Here we define \(\hat\sigma_c = \frac{1}{N}\sum_{ic}(Y_{ic}(u) -\hat\alpha_c - \hat\gamma_{ic})^2\) from the data and let:

\[Z_{ic}(u) = \frac{Y_{ic}(u) -\hat\alpha_c}{\hat\sigma_c^2},\]

In short, this model adjusts the Z-normalized intensity data, \(Z_{ic}(u)\), by the mean and variance batch effects, and re-scales back to the initial scale of the data with the mean and variance of the raw marker intensity values.

Existing implementations of ComBat

The original ComBat algorithm is implemented in the Surrogate Variable Analysis (sva) Bioconductor package, which is a popular and well-maintained package “for removing batch effects and other unwanted variation in high-throughput experiment” (Leek et al. 2020). The ComBat function is well-documented and versatile for correcting batch effects using the method introduced originally in microarray data via sva::ComBat(), however, the assumptions made for this function are based largely on the expression matrices produced in microarray studies, not those typical to imaging or multiplexed studies.

Efforts to extend into the neouroimaging space provide a good foundation for adapting the ComBat algorithm to alternate modalities (Fortin et al. 2017), which inspired our extension into the multiplexed domain. Our implementation here is similar to that adapted by Fortin et al in the neuroCombat package, but is focused largely on datasets typical in the multiplexed imaging field.

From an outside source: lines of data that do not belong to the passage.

Lemma singleSpaces_app_l b a s : singleSpaces b (a ++ s) -> singleSpaces b a.
Proof.
  revert b. induction a as [|c a IH]; intros b; simpl; [done|].
  intros [H1 H2]. split; [done|]. by apply IH.
Qed.

Lemma singleSpaces_app_r b a s : singleSpaces b (a ++ s) -> singleSpaces false s.
Proof.
  revert b. induction a as [|c a IH]; intros b; simpl.
  - destruct s as [|d s]; simpl; [done|]. intros [H1 H2]. split; [|done].
    intros Hd. by destruct (H1 Hd).
  - intros [_ H2]. by apply (IH _ H2).
Qed.

Lemma singleSpaces_snoc b a x :
  isWhite x = false -> singleSpaces b a -> singleSpaces b (a ++ [x]).
Proof.
  intros Hx. revert b. induction a as [|c a IH]; intros b; simpl.
  - intros _. by rewrite Hx.
  - intros [H1 H2]. split; [done|]. by apply IH.
Qed.

Lemma singleSpaces_trimEnd b s : singleSpaces b s -> singleSpaces b (trimEnd s).
Proof.
  intros H. destruct (trimEnd_prefix s) as (w & E & _).
  rewrite E in H. by apply singleSpaces_app_l in H.
Qed.

Lemma singleSpaces_trim s : singleSpaces false s -> singleSpaces false (trim s).
Proof.
  intros H. unfold trim. apply singleSpaces_trimEnd. unfold trimStart.
  destruct (dropWhile_suffix isWhite s) as (w & E & _).
  rewrite E in H. by apply singleSpaces_app_r in H.
Qed.

Lemma singleSpaces_no_break b s : singleSpaces b s -> LF ∉ s.
Proof.
  revert b. induction s as [|c s IH]; intros b; simpl; [by intros _ H; inversion H|].
  intros [H1 H2] Hin. apply elem_of_cons in Hin as [<-|Hin]; [|by eapply IH].
  by destruct (H1 eq_refl).
Qed.

Lemma trim_snoc_nonwhite (a : jsstring) (x : N) :
  isWhite x = false -> trimStart a = a -> trim (a ++ [x]) = a ++ [x].
Proof.
  intros Hx Ha. unfold trim.
  assert (trimStart (a ++ [x]) = a ++ [x]) as ->.
  { unfold trimStart in *. apply dropWhile_id. destruct a as [|c a]; simpl; [done|].
    simpl in Ha. destruct (isWhite c) eqn:Hc; [|done].
    pose proof (dropWhile_length isWhite a) as Hl. rewrite Ha in Hl. simpl in Hl. lia. }
  rewrite trimEnd_app. cbn [forallb]. rewrite Hx. cbn [andb]. f_equal.
  unfold trimEnd. simpl. by rewrite Hx.
Qed.
(** * ControlFlow: the agent turn loop, tool assembly and orchestrator events

    A shallow embedding of [src/control_flow/agent.py] and
    [src/controlflow/events/orchestrator_events.py].

    Python objects that are mutated in place and shared by reference (task
    objects, [FunctionTool] descriptors) live in a store that is threaded
    through every operation; lists hold references into that store.  Code
    that can raise returns an [Outcome].  The collaborators the module
    calls but does not define (the model round trip, the sub-agent run,
    [json.dumps], the builtin [str]) are fields of one record of
    parameters.  The embedding covers [Agent], its tools and its run loop,
    [run_agent] and the event classes; [AgentHandler], which reports tool
    calls to Prefect, takes no part in them. *)

From Stdlib Require Import ZArith String Ascii List Bool Lia DecimalString.
From stdpp Require Import base option list strings gmap.
From Equations Require Import Equations.
Import ListNotations.
Local Open Scope string_scope.
Local Open Scope list_scope.
Local Open Scope Z_scope.

(** ** Python values, dictionaries and exceptions *)

Module Py.

(** The values that cross the tool boundary: tool arguments are decoded
    from JSON; [VEndRun] is the [EndRun()] object returned by [end_run]. *)
Inductive PyVal : Type :=
| VNone
| VBool (b : bool)
| VInt (z : Z)
| VStr (s : string)
| VEndRun.

(** Python truthiness ([if v:], [v or d]). *)
Definition truthy (v : PyVal) : bool :=
  match v with
  | VNone => false
  | VBool b => b
  | VInt z => negb (z =? 0)
  | VStr s => negb (String.eqb s "")
  | VEndRun => true
  end.

(** A [dict] with string keys, in insertion order. *)
Definition dict := list (string * PyVal).

Fixpoint dict_get (k : string) (d : dict) : option PyVal :=
  match d with
  | [] => None
  | (k', v) :: d' => if String.eqb k k' then Some v else dict_get k d'
  end.

Definition dict_mem (k : string) (d : dict) : bool :=
  match dict_get k d with Some _ => true | None => false end.

Definition dict_del (k : string) (d : dict) : dict :=
  List.filter (fun kv => negb (String.eqb k (fst kv))) d.

(** [d[k] = v]: an existing key keeps its position. *)
Fixpoint dict_set (k : string) (v : PyVal) (d : dict) : dict :=
  match d with
  | [] => [(k, v)]
  | (k', v') :: d' =>
      if String.eqb k k' then (k, v) :: d' else (k', v') :: dict_set k v d'
  end.

(** [{**a, **b}] *)
Definition dict_merge (a b : dict) : dict :=
  fold_left (fun acc kv => dict_set (fst kv) (snd kv) acc) b a.

(** [d.pop(k, default)] returns the value and the dictionary without [k]. *)
Definition dict_pop (k : string) (default : PyVal) (d : dict) : PyVal * dict :=
  (match dict_get k d with Some v => v | None => default end, dict_del k d).

Inductive PyExn : Type :=
| TypeError (msg : string)
| ValueError (arg : PyVal)
| ValidationError (msg : string)
| AttributeError (msg : string)
| ReferenceError (msg : string)
| EOFError
| EndRun
| RunError (msg : string).

Inductive Outcome (A : Type) : Type :=
| Return (a : A)
| Raise (e : PyExn).
Arguments Return {A} a.
Arguments Raise {A} e.

(** State and exceptions: a computation takes the store and gives an
    outcome with the store as the code left it. *)
Definition M (S A : Type) : Type := S -> Outcome A * S.

Definition ret {S A} (a : A) : M S A := fun s => (Return a, s).
Definition throw {S A} (e : PyExn) : M S A := fun s => (Raise e, s).
Definition bind {S A B} (c : M S A) (k : A -> M S B) : M S B :=
  fun s =>
    match c s with
    | (Return a, s') => k a s'
    | (Raise e, s') => (Raise e, s')
    end.
Definition get {S} : M S S := fun s => (Return s, s).
Definition modify {S} (f : S -> S) : M S unit := fun s => (Return tt, f s).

The mxnorm implementation of ComBat

There are a handful of distinctions to discuss regarding the ComBat implementation in mxnorm. As noted above in the Overview, we expect multiplexed imaging data to be marker-dependent and in the “long” format. This means that for some set of multiplexed \(n\) slides and \(m\) images, we don’t expect a perfect \(n\times m\) expression matrix for a given marker channel. We can also take advantage of working with “long” data to leverage tidyverse packages & functions like dplyr for easier/faster calculation of batch effects – this algorithm is detailed in the /R/combat_helpers.R file. Ultimately, we then take the same approach with running the ComBat algorithm – initialize values of our parameters of interest, run the algorithm to calculate batch effects using empirical Bayes, and then standardize the data to correct for slide-to-slide variation.

Adjustable hyper-parameters that are available to pass to the mxnorm::mx_normalize() function for the ComBat algorithm include:

  • remove_zeroes: boolean to remove zeroes from ComBat analysis (default=TRUE)
  • tol: iterative tolerance of ComBat algorithm (default=0.0001)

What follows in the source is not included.